Similar to a previous study [36], depression is higher in female than in male caregivers and the subjective QoL (proxy(QoL-AD)proxy) is worse. Considering similar cognitive impairment and behavioural symptoms in the respective patients, this argues for gender-dependent variables on the proxies' side which cause the differing sense of burden and impairment on quality of life imposed by the stress of caregiving.

Substituted judgment of the patient's QoL (proxy(QoL-AD substituted)patient)

Patients' self assessment of their own qualiy of life (EQ-5D+C) is impaired even in mild stages of dementia [2, 3, 37]. Likewise, assessment of the quality of life by the proxy is under discussion [2, 12, 32, 38]. In a previous study, caregiver's judgement of the patient's QoL was associated with the severity of the patient's neuropsychiatric symptoms in general and depressive symptoms in particular [34]. Moreover, dementia severity and the caregiver's depressive mood negatively affect the caregivers' assessments of the patient's QoL [12]. One possible alternative to be considered beyond staging disease severity and disease impact with medical outcome variables, is to instruct the proxy to assume the role of the patient cared for, and to give the appraisal that the patient would have given hadhe or she been competent to do so - substituted judgment. Until now, little is known about substituted judgment on the patients' QoL in patients with dementia.

The present analysis reveals that substituted judgment of the patients' QoL (proxy(QoL-AD substituted)patient) is modulated by proxy-related variables in a gender-dependent fashion. The stepwise regression analysis performed in this study shows that substituted judgment (proxy(QoL-AD substituted)patient) is subject to the self-assessed depressive mood of the patient (patient(GDS)patient), the proxies' assessment of behavioural symptoms of the patient and the subjective QoL of the proxy (proxy(QoL-AD)proxy). In a gender-specific analysis, subjective QoL of the proxy (proxy(QoL-AD)proxy) is the most important variable influencing female caregivers while it is the depression of the patient in male caregivers.

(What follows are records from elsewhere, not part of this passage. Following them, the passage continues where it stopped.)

(* ===== verification/Pairing.v ===== *)
(** * One-time pairing (pairing.py)

    The pairing store, with [consume] as a thread of several sections: the
    reservation of an attempt under the file lock, the key derivation outside
    it, the commit under the lock, and the clean-up of the [finally] clause.
    The store's file is [None] when it is missing or empty.  Sections are
    atomic: they hold the file lock.  scrypt and SHA-256 are parameters; the
    drawn characters, salts and tokens and the clock readings (aware UTC
    instants, as [utc_now] gives) are arguments.  Opening, permissions and
    symlink checks of the pairing home are not modelled: a failing section is
    a step of its own ([AFailure]). *)

From Stdlib Require Import Ascii ZArith Lia.
From stdpp Require Import base decidable numbers list strings gmap sets.
From S2P Require Import Prelude PyData Regex HashChain Installer RemoteControl.

Module Pairing.
Import HashChain.
Import Installer(InstallState, COMPLETED, InstallState_eq_dec).
Import RemoteControl(validate_dns_hostname, RemoteControlRecord, r_intent, r_status, ENROLLMENT_PENDING,
  requested, control_hostname, pydantic).

Definition PAIRING_TTL : Z := 10 * minute.
Definition ENROLLMENT_SESSION_TTL : Z := 15 * minute.
Definition IN_FLIGHT_LEASE : Z := 30 * second.
Definition MAX_FAILED_ATTEMPTS : Z := 8.
Definition PAIRING_CODE_LENGTH : nat := 8.
Definition PAIRING_ALPHABET : string := "23456789ABCDEFGHJKMNPQRSTVWXYZ".
Definition ACTIVATE_PATH : string := "/activate".
Definition CODE_GROUP : nat := 4.

Record IssuedPairing : Type := Issued {
  is_code : string; is_url : string; is_hostname : string; is_expires_at : Z;
}.

Record ConsumedPairing : Type := Consumed {
  cs_token : string; cs_expires_at : Z; cs_hostname : string;
}.

Record StoredPairing : Type := Stored {
  p_installation_id : string; p_hostname : string;
  p_salt_hex : option string; p_hash_hex : option string;
  p_issued_at : Z; p_expires_at : Z; p_consumed_at : option Z;
  p_failed : Z; p_in_flight : Z; p_in_flight_until : option Z; p_locked : bool;
  p_session_hash : option string; p_session_expires : option Z;
}.

#[global] Instance ConsumedPairing_eq_dec : EqDecision ConsumedPairing.
Proof. solve_decision. Defined.

(** The [StoredPairing] validators. *)
Definition validate_stored (r : StoredPairing) : result StoredPairing :=
  pydantic (h ← validate_dns_hostname "control_hostname" (p_hostname r);
            _ ← fail_if ((p_failed r <? 0)%Z || (p_in_flight r <? 0)%Z) ValueErr "greater than or equal to 0";
            Ok (Stored (p_installation_id r) h (p_salt_hex r) (p_hash_hex r) (p_issued_at r) (p_expires_at r)
                  (p_consumed_at r) (p_failed r) (p_in_flight r) (p_in_flight_until r) (p_locked r)
                  (p_session_hash r) (p_session_expires r))).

Similarly, gender-dependent aspects were found in a factorial analysis of the QoL-AD. The literature shows two factor analytic analyses for the QoL-AD. One was performed in patients with Alzheimer's disease [24] and the other in healthy elderly individuals [25]. The latter indicated the best fit for a three-factor solution, i.e. physical, social, and psychological well-being [25]. Applying standard factor-analytic procedures and using the Kaiser criterion, the present study also shows the best overall fit for a three-factor solution in proxies of patients with Alzheimer's disease. Overall, there is good agreement for the factor structure of the self-assessment of the proxies' own QoL (proxy(QoL-AD)proxy) and the substituted judgment of the patients' QoL (proxy(QoL-AD substituted)patient). Gender-specific analysis, however, reveals slight differences. Female proxies have an even greater agreement for the factor structure judging their own QoL (proxy(QoL-AD)proxy) and substituted judgment on the patients' QoL(proxy(QoL-AD substituted)patient). Male proxies show some differences: the factor structure for substituted judgment (proxy(QoL-AD substituted)patient) convey factors that may be labelled as general-and health-related, social, and marriage. In contrast, female proxies portray a factor structure which may be better labelled as general- and health-related, social, and functional.

Conclusion

Substituted judgment of the patient's QoL (proxy(QoL-AD substituted)patient) does not correlate with dementia severity. Substituted judgment is subject to proxy-related variables in a gender-dependent fashion and is therefore not suited to serve as an appropriate surrogate of the patients' quality of life. Even the proxies' self-assessment of their own QoL (proxy(QoL-AD)proxy) is no surrogate for representing deterioration of the patients' well being in patients with dementia.